Die Informationsquellen für das Observatorium werden Daten beinhalten, die durch verschiedene EU-Rechtsvorschriften zur Regelung der sicheren Verwendung von Nanomaterialien (z. B. REACH, Biozide, Kosmetika) erstellt wurden sowie auch Daten aus nationalen Verzeichnissen, Forschungsprojekten und Marktstudien.
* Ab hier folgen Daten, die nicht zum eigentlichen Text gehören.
Definition removeRole (userId roleName : string) : M unit :=
  user ← get (λ db, userRepo_findOne db userId);
  match user with
  | None => throw (Error "User not found")
  | Some user =>
      _ ← userRepo_save
            (with_roles
               (filter (λ role, String.eqb (role_name role) roleName = false)
                       (roles user))
               user);
      mret tt
  end.

Definition removeRoles (userId : string) (roleNames : list string) : M unit :=
  user ← get (λ db, userRepo_findOne db userId);
  match user with
  | None => throw (Error "User not found")
  | Some user =>
      _ ← userRepo_save
            (with_roles
               (filter (λ role, includes roleNames (role_name role) = false)
                       (roles user))
               user);
      mret tt
  end.

Definition updateRolePermissions (roleName : string)
    (permissionNames : list string) : M Role :=
  role ← get (λ db, roleRepo_findOne db roleName);
  match role with
  | None => throw (Error ("Role '" +:+ roleName +:+ "' not found"))
  | Some role =>
      perms ← get (λ db, permissionRepo_find db permissionNames);
      if negb (length perms =? length permissionNames)%nat
      then throw (Error "Some permissions not found")
      else
        roleRepo_save {| role_id := role_id role; role_name := role_name role;
                         permissions := perms |}
  end.

Definition isSuperAdmin (db : Db) (userId : string) : result bool :=
  hasRole db userId "super_admin".

End RBACService.

(** ** The authorisation middleware *)

Module Middleware.

(** [req.user], reduced to the id the middleware reads. *)
Record Request : Type := { req_user : option string }.

(** Either [next()] was called, or a JSON error was sent. *)
Inductive Response : Type :=
  | next
  | json (code : Z) (message : string).

Definition authorize (res : string) (actions : list string)
    (req : Request) (db : Db) : Response :=
  match req_user req with
  | None => json 401 "Authentication required"
  | Some uid =>
      let perms := (λ a, res +:+ ":" +:+ a) <$> actions in
      match RBACService.hasAnyPermission db uid res actions with
      | Ok hasPermission =>
          if negb hasPermission
          then json 403 ("Insufficient permissions. Required one of: "
                           +:+ join ", " perms)
          else next
      | Throw _ => json 500 "Authorization error"
      end
  end.

Definition authorizeAll (res : string) (actions : list string)
    (req : Request) (db : Db) : Response :=
  match req_user req with
  | None => json 401 "Authentication required"
  | Some uid =>
      match RBACService.hasAllPermissions db uid res actions with
      | Ok hasAllPermissions =>
          if negb hasAllPermissions
          then
            let perms := (λ a, res +:+ ":" +:+ a) <$> actions in
            json 403 ("Insufficient permissions. Required all: "
                        +:+ join ", " perms)
          else next
      | Throw _ => json 500 "Authorization error"
      end
  end.

Definition requireMinimumRole (minimumRole : string)
    (req : Request) (db : Db) : Response :=
  match req_user req with
  | None => json 401 "Authentication required"
  | Some uid =>
      match RBACService.hasMinimumRole db uid minimumRole with
      | Ok hasMinimumRole =>
          if negb hasMinimumRole
          then json 403 ("Access denied. Minimum required role: " +:+ minimumRole)
          else next
      | Throw _ => json 500 "Authorization error"
      end
  end.

Definition requireAnyRole (roleNames : list string)
    (req : Request) (db : Db) : Response :=
  match req_user req with
  | None => json 401 "Authentication required"
  | Some uid =>
      match RBACService.hasAnyRole db uid roleNames with
      | Ok hasAnyRole =>
          if negb hasAnyRole
          then json 403 ("Access denied. Required one of these roles: "
                           +:+ join ", " roleNames)
          else next
      | Throw _ => json 500 "Authorization error"
      end
  end.

Definition requireAllRoles (roleNames : list string)
    (req : Request) (db : Db) : Response :=
  match req_user req with
  | None => json 401 "Authentication required"
  | Some uid =>
      match RBACService.hasAllRoles db uid roleNames with
      | Ok hasAllRoles =>
          if negb hasAllRoles
          then json 403 ("Access denied. Required all roles: "
                           +:+ join ", " roleNames)
          else next
      | Throw _ => json 500 "Authorization error"
      end
  end.

Definition requireRole (roleName : string) : Request → Db → Response :=
  requireAnyRole [roleName].

(** [allowSuperAdmin(middleware)]: the wrapped middleware is any function
    from the request to a response. *)
Definition allowSuperAdmin (middleware : Request → Db → Response)
    (req : Request) (db : Db) : Response :=
  match req_user req with
  | None => json 401 "Authentication required"
  | Some uid =>
      match RBACService.hasRole db uid "super_admin" with
      | Ok isSuperAdmin => if isSuperAdmin then next else middleware req db
      | Throw _ => json 500 "Authorization error"
      end
  end.

(** What [requireCompanyOwnership] reads of a request: the company of the
    authenticated user and the [companyId] of the route parameters, of the
    body and of the query string. *)
Record CompanyRequest : Type := {
  cr_user_companyId : option string;
  cr_params_companyId : option string;
  cr_body_companyId : option string;
  cr_query_companyId : option string;
}.

(** [a || b] on optional strings: the first that is truthy; the last
    operand is the value when none is. *)
Definition or_string (a b : option string) : option string :=
  if truthy_string a then a else b.

Definition requireCompanyOwnership (req : CompanyRequest) : Response :=
  match cr_user_companyId req with
  | None => json 401 "Authentication required"
  | Some userCompany =>
      let company :=
        or_string (or_string (cr_params_companyId req) (cr_body_companyId req))
                  (cr_query_companyId req) in
      if negb (truthy_string company)
      then json 400 "Company ID is required"
      else if negb (String.eqb userCompany (default EmptyString company))
      then json 403 "Access denied. You can only access your own company data."
      else next
  end.

End Middleware.

(** ** [CacheService] *)

(** The values a caller can cache: how [T] is stored and read back. *)
Class Cacheable (T : Type) : Type := {
  toCache : T → CacheValue;
  ofCache : CacheValue → option T;
}.

Global Instance Cacheable_User : Cacheable User := {|
  toCache := CachedUser;
  ofCache v := match v with CachedUser u => Some u | _ => None end;
|}.

Global Instance Cacheable_UserPage : Cacheable (PaginatedResponse User) := {|
  toCache := CachedUserPage;
  ofCache v := match v with CachedUserPage p => Some p | _ => None end;
|}.

Module CacheService.

(** Modelled from the spec: [services/cache.service.ts] is not among the
    sources.  A pattern is a glob in which [*] stands for any run of
    characters (the only metacharacter the callers write); a pattern
    without [*] matches exactly the key it spells. *)
Fixpoint glob_match (pattern key : string) : bool :=
  match pattern with
  | EmptyString =>
      match key with EmptyString => true | String _ _ => false end
  | String c pattern' =>
      if Ascii.eqb c "*"%char then
        (fix star (k : string) : bool :=
           glob_match pattern' k
           || match k with
              | EmptyString => false
              | String _ k' => star k'
              end) key
      else
        match key with
        | EmptyString => false
        | String d key' => Ascii.eqb c d && glob_match pattern' key'
        end
  end.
Diese Vorgehensweise schafft dadurch einen Mehrwert nicht nur für europäische Bürger, sondern auch für Entscheidungsträgern, Industrie, NGOs und Arbeitnehmer. In ihrer ersten Phase des Observatoriums werden nur bereits verfügbare Informationen gesammelt und keine neuen Daten generiert.

 

Das EU Observatorium Nanomaterialien soll in drei Phasen entwickelt werden. ECHA bereitet aktuell die erste Phase vor, die sich mit den Themen Definition bzw. Beschreibung von Nanomaterialien und deren Anwendungen beschäftigt. Darüber hinaus werden auch Fragen der Sicherheit adressiert und Verlinkungen zu Forschungsprojekten geschaffen. Die erste Phase wird im Sommer 2017 online gehen. Spätere Phasen umfassen Suchfunktionalitäten und detailliertere Produktinformationen.